Our pioneering work with NASA education and Life Participation Approach to Aphasia (LPAA) has brought us to exploring this issue of isolation in space.  The same challenge of engaging families with education, including those who have lost their ability to communicate due to Aphasia (the lost of language due to a stroke) seek similar solutions. The Space Florida organization has awarded Simiosys an economic innovation grant to help bring these innovations to the marketplace for the sake of deep space exploration. It will be advancing the work of NASA’s ANSIBLE project to develop tools that address isolation in both space and on earth.
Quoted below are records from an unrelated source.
(** ** No overflow on the modulation path *)

(** C9.  For every 9-bit pixel code, every phase up to 2^30 (the phases
    of the encode loops are at most [28 + 3 * AV_LEN]), a black level
    [BLACK_LEVEL + black_point] of at most 2^16 in magnitude and a white
    point of at most 2^12 in magnitude, no [int] operation of the
    modulation path leaves the 32-bit range: the checked computation
    gives the same result as the computation in unbounded integers. *)
Theorem modulation_no_overflow `{PalCore} (bp wp p phase : Z) :
  0 ≤ p ≤ 511 →
  0 ≤ phase ≤ 1073741824 →
  -65536 ≤ BLACK_LEVEL + bp ≤ 65536 →
  -4096 ≤ wp ≤ 4096 →
  (∃ r, Checked.pixel_ire bp wp p phase = Some r
        ∧ pixel_ire bp wp p phase = Some r) ∧
  (∀ n x, 0 ≤ x < AV_LEN → AV_LEN ≤ 268435456 →
          0 ≤ start_phase n + 3 * x ≤ 1073741824).
Proof.
  intros _ Hph Hb Hwp. split.
  - destruct (square_sample_bounds p (phase + 0)) as (s0 & E0 & R0); [lia|].
    destruct (square_sample_bounds p (phase + 1)) as (s1 & E1 & R1); [lia|].
    destruct (square_sample_bounds p (phase + 2)) as (s2 & E2 & R2); [lia|].
    destruct (square_sample_bounds p (phase + 3)) as (s3 & E3 & R3); [lia|].
    eexists. unfold Checked.pixel_ire, pixel_ire, Checked.add, Checked.mul,
      Checked.div.
    rewrite E0, E1, E2, E3. simpl.
    repeat (rewrite int_ok
              by (unfold Checked.INT_MIN, Checked.INT_MAX; lia); simpl).
    rewrite !checked_square_sample by lia.
    rewrite E0. simpl.
    rewrite int_ok by (unfold Checked.INT_MIN, Checked.INT_MAX; lia). simpl.
    rewrite E1. simpl.
    rewrite int_ok by (unfold Checked.INT_MIN, Checked.INT_MAX; lia). simpl.
    rewrite E2. simpl.
    rewrite int_ok by (unfold Checked.INT_MIN, Checked.INT_MAX; lia). simpl.
    rewrite E3. simpl.
    rewrite int_ok by (unfold Checked.INT_MIN, Checked.INT_MAX; lia). simpl.
    assert (Hm : -2119254016 ≤ (BLACK_LEVEL + bp + s0 + s1 + s2 + s3) * wp
                 ≤ 2119254016) by nia.
    rewrite int_ok by (unfold Checked.INT_MIN, Checked.INT_MAX; lia). simpl.
    rewrite int_ok; [split; reflexivity|].
    unfold Checked.INT_MIN, Checked.INT_MAX.
    pose proof (Z.quot_le_mono _ _ 110 ltac:(lia) (proj1 Hm)).
    pose proof (Z.quot_le_mono _ _ 110 ltac:(lia) (proj2 Hm)).
    change (-2119254016 ÷ 110) with (-19265945) in *.
    change (2119254016 ÷ 110) with 19265945 in *. lia.
  - intros n x Hx Ha. pose proof (start_phase_range n). lia.
Qed.

Lemma modulation_no_overflow_witness :
  (∃ r, Checked.pixel_ire 0 100 0x1a6 1000 = Some r
        ∧ pixel_ire 0 100 0x1a6 1000 = Some r) ∧
  (∀ n x, 0 ≤ x < AV_LEN → AV_LEN ≤ 268435456 →
          0 ≤ start_phase n + 3 * x ≤ 1073741824).
Proof.
  apply (modulation_no_overflow 0 100 0x1a6 1000);
    vm_compute; intuition discriminate.
Defined.

(** * Further properties *)

(** ** The pixel modulator: period, luma and emphasis *)

Lemma shiftr1_add12 (phase : Z) :
  Z.shiftr (phase + 12) 1 = Z.shiftr phase 1 + 6.
Proof.
  rewrite !Z.shiftr_div_pow2 by lia. change (2 ^ 1) with 2.
  replace (phase + 12) with (phase + 6 * 2) by lia.
  apply Z.div_add. lia.
Qed.

Lemma square_sample_shift12 (p phase : Z) :
  0 ≤ phase → square_sample p (phase + 12) = square_sample p phase.
Proof.
  intros Hp. unfold square_sample.
  destruct (14 <=? Z.land p 15); [reflexivity|].
  pose proof (land_15_range p) as Hh.
  assert (Hs : 0 ≤ Z.shiftr phase 1) by (apply Z.shiftr_nonneg; lia).
  rewrite shiftr1_add12.
  rewrite !Z.rem_mod_nonneg by lia.
  replace (Z.land p 15 + (phase + 12)) with (Z.land p 15 + phase + 1 * 12)
    by lia.
  rewrite Z_mod_plus_full.
  replace (Z.shiftr phase 1 + 6) with (Z.shiftr phase 1 + 1 * 6) by lia.
  rewrite Z_mod_plus_full. reflexivity.
Qed.

Lemma pixel_ire_shift12 `{PalCore} (bp wp p phase : Z) :
  0 ≤ phase → pixel_ire bp wp p (phase + 12) = pixel_ire bp wp p phase.
Proof.
  intros Hp. unfold pixel_ire.
  replace (phase + 12 + 0) with (phase + 0 + 12) by lia.
  replace (phase + 12 + 1) with (phase + 1 + 12) by lia.
  replace (phase + 12 + 2) with (phase + 2 + 12) by lia.
  replace (phase + 12 + 3) with (phase + 3 + 12) by lia.
  rewrite !square_sample_shift12 by lia. reflexivity.
Qed.

(** The subcarrier has a period of 12 phase steps: at every phase up to
    2^30, and for a black level and a white point in the ranges in which
    the [int] arithmetic of the modulation path is exact,
    [square_sample], and with it the voltage of a pixel, is the same at
    [phase + 12] as at [phase]. *)
Theorem modulator_period `{PalCore} (bp wp p phase : Z) :
  0 ≤ phase ≤ 1073741824 →
  -65536 ≤ BLACK_LEVEL + bp ≤ 65536 →
  -4096 ≤ wp ≤ 4096 →
  square_sample p (phase + 12) = square_sample p phase ∧
  Checked.square_sample p (phase + 12) = Checked.square_sample p phase ∧
  pixel_ire bp wp p (phase + 12) = pixel_ire bp wp p phase.
Proof.
  intros Hp _ _. rewrite !checked_square_sample by lia.
  split; [|split];
    [apply square_sample_shift12 | apply square_sample_shift12
     | apply pixel_ire_shift12]; lia.
Qed.

Lemma modulator_period_witness :
  square_sample 0x1a6 (5 + 12) = square_sample 0x1a6 5 ∧
  Checked.square_sample 0x1a6 (5 + 12) = Checked.square_sample 0x1a6 5 ∧
  pixel_ire 0 100 0x1a6 (5 + 12) = pixel_ire 0 100 0x1a6 5.
Proof.
  apply (modulator_period 0 100 0x1a6 5); vm_compute; intuition discriminate.
Defined.

(** The entries of [IRE] grow with the luma bits and shrink under
    emphasis. *)
Lemma ire_luma_mono (l e a b : Z) :
  l = 0 ∨ l = 1 → e = 0 ∨ e = 1 → 0 ≤ a ≤ b → b ≤ 3 →
  ∃ r r', tbl_get IRE (ire_index l e a) = Some r ∧
          tbl_get IRE (ire_index l e b) = Some r' ∧ r ≤ r'.
Proof.
  intros Hl He Ha Hb.
  assert (Ca : a = 0 ∨ a = 1 ∨ a = 2 ∨ a = 3) by lia.
  assert (Cb : b = 0 ∨ b = 1 ∨ b = 2 ∨ b = 3) by lia.
  destruct Hl as [-> | ->], He as [-> | ->];
    destruct Ca as [-> | [-> | [-> | ->]]];
    destruct Cb as [-> | [-> | [-> | ->]]];
    first [ lia
          | eexists _, _; split; [reflexivity|]; split; [reflexivity|]; lia ].
Qed.

Lemma ire_emphasis_le (l e luma : Z) :
  l = 0 ∨ l = 1 → e = 0 ∨ e = 1 →
  luma = 0 ∨ luma = 1 ∨ luma = 2 ∨ luma = 3 →
  ∃ r r0, tbl_get IRE (ire_index l e luma) = Some r ∧
          tbl_get IRE (ire_index l 0 luma) = Some r0 ∧ r ≤ r0.
Proof.
  intros [-> | ->] [-> | ->] [-> | [-> | [-> | ->]]];
    eexists _, _; (split; [reflexivity|]); (split; [reflexivity|]); lia.
Qed.

Lemma land_land_const (p a b c : Z) :
  Z.land a b = c → Z.land (Z.land p a) b = Z.land p c.
Proof. intros <-. symmetry. apply Z.land_assoc. Qed.

Lemma forced_polarity_cases (p phase : Z) :
  let l := if Z.land p 15 =? 0 then 1
           else if Z.land p 15 =? 13 then 0
           else polarity (Z.land p 15) phase in
  l = 0 ∨ l = 1.
Proof.
  simpl. destruct (Z.land p 15 =? 0); [auto|].
  destruct (Z.land p 15 =? 13); [auto|]. apply b2z_cases.
Qed.

(** Raising the luma bits of a pixel code, its hue and emphasis bits
    unchanged, never lowers what [square_sample] returns at a given
    phase. *)
Theorem square_sample_luma_monotone (p p' phase : Z) :
  0 ≤ phase →
  Z.land p 0x1cf = Z.land p' 0x1cf →
  luma_bits p ≤ luma_bits p' →
  ∃ r r', square_sample p phase = Some r ∧
          square_sample p' phase = Some r' ∧ r ≤ r'.
Proof.
  intros Hp Heq Hl.
  assert (Hhue : Z.land p 15 = Z.land p' 15).
  { rewrite <- (land_land_const p 0x1cf 15 15 eq_refl).
    rewrite <- (land_land_const p' 0x1cf 15 15 eq_refl).
    rewrite Heq. reflexivity. }
  assert (Hemp : ∀ m, emphasized p m = emphasized p' m).
  { intros m. unfold emphasized, EMPH_MASK.
    rewrite <- (land_land_const p 0x1cf 448 448 eq_refl).
    rewrite <- (land_land_const p' 0x1cf 448 448 eq_refl).
    rewrite Heq. reflexivity. }
  destruct (Z_lt_dec (Z.land p 15) 14) as [Hh|Hh].
  - destruct (square_sample_colour p phase Hp Hh) as (m & Hm & ->).
    destruct (square_sample_colour p' phase Hp) as (m' & Hm' & ->); [lia|].
    assert (m' = m) by congruence. subst m'.
    rewrite <- Hhue, <- Hemp.
    apply ire_luma_mono.
    + apply forced_polarity_cases.
    + apply b2z_cases.
    + unfold luma_bits in *. pose proof (land_3_cases (Z.shiftr p 4)). lia.
    + unfold luma_bits. pose proof (land_3_cases (Z.shiftr p' 4)). lia.
  - exists 0, 0. unfold square_sample. rewrite <- Hhue.
    destruct (Z.leb_spec 14 (Z.land p 15)); [|lia]. auto with zarith.
Qed.

Lemma square_sample_luma_monotone_witness :
  ∃ r r', square_sample 0x186 7 = Some r ∧
          square_sample 0x1a6 7 = Some r' ∧ r ≤ r'.
Proof.
  apply (square_sample_luma_monotone 0x186 0x1a6 7);
    [lia | reflexivity | vm_compute; discriminate].
Defined.

(** Emphasis only attenuates: at any phase, what [square_sample] returns
    for a pixel code is at most what it returns for the same code with
    its emphasis bits cleared. *)
Theorem square_sample_emphasis_attenuates (p phase : Z) :
  0 ≤ phase →
  ∃ r r0, square_sample p phase = Some r ∧
          square_sample (Z.land p 0x3f) phase = Some r0 ∧ r ≤ r0.
Proof.
  intros Hp.
  assert (Hhue : Z.land (Z.land p 0x3f) 15 = Z.land p 15).
  { apply land_land_const. reflexivity. }
  assert (Hluma : luma_bits (Z.land p 0x3f) = luma_bits p).
  { unfold luma_bits. rewrite Z.shiftr_land.
    apply land_land_const. reflexivity. }
  assert (Hemp : ∀ m, emphasized (Z.land p 0x3f) m = 0).
  { intros m. unfold emphasized, EMPH_MASK.
    rewrite (land_land_const p 0x3f 448 0 eq_refl), Z.land_0_r.
    reflexivity. }
  destruct (Z_lt_dec (Z.land p 15) 14) as [Hh|Hh].
  - destruct (square_sample_colour p phase Hp Hh) as (m & Hm & ->).
    destruct (square_sample_colour (Z.land p 0x3f) phase Hp)
      as (m' & Hm' & ->); [lia|].
    rewrite Hhue, Hluma, Hemp.
    apply ire_emphasis_le.
    + apply forced_polarity_cases.
    + apply b2z_cases.
    + apply land_3_cases.
  - exists 0, 0. unfold square_sample. rewrite Hhue.
    destruct (Z.leb_spec 14 (Z.land p 15)); [|lia]. auto with zarith.
Qed.

Lemma square_sample_emphasis_attenuates_witness :
  ∃ r r0, square_sample 0x1a6 7 = Some r ∧
          square_sample (Z.land 0x1a6 0x3f) 7 = Some r0 ∧ r ≤ r0.
Proof. apply (square_sample_emphasis_attenuates 0x1a6 7). lia. Defined.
With 10 years of experience of bringing Mixed Reality advancements to the marketplace with global entertainment and technology companies, Simiosys possess unique experience and interdisciplinary teams to take this technology to uncharted territory. Our teams include both Experience Architects with over 30 years experience with VR and the fresh young talents of the Virtual Native (those who have grown up with Virtual Worlds). Its not the Virtual and Augmented Reality (VR/AR) that excites our team, but it is the testing of the full human potential within Virtual Worlds. Our use of emerging engagement strategies that leverage the InterPlay of story, play and games are able to push that human potential through experiential social learning and transdisciplinary collaboration.

As a human species, we are always seeking endless novelty in experience, but not without the  familiar intimacy of human connection and social engagement.  This will be the future measure of success in the $30 billion VR/AR industry. We don’t wish to keep our emerging research results a secret, but share them to help all of humanity to advance on earth and beyond.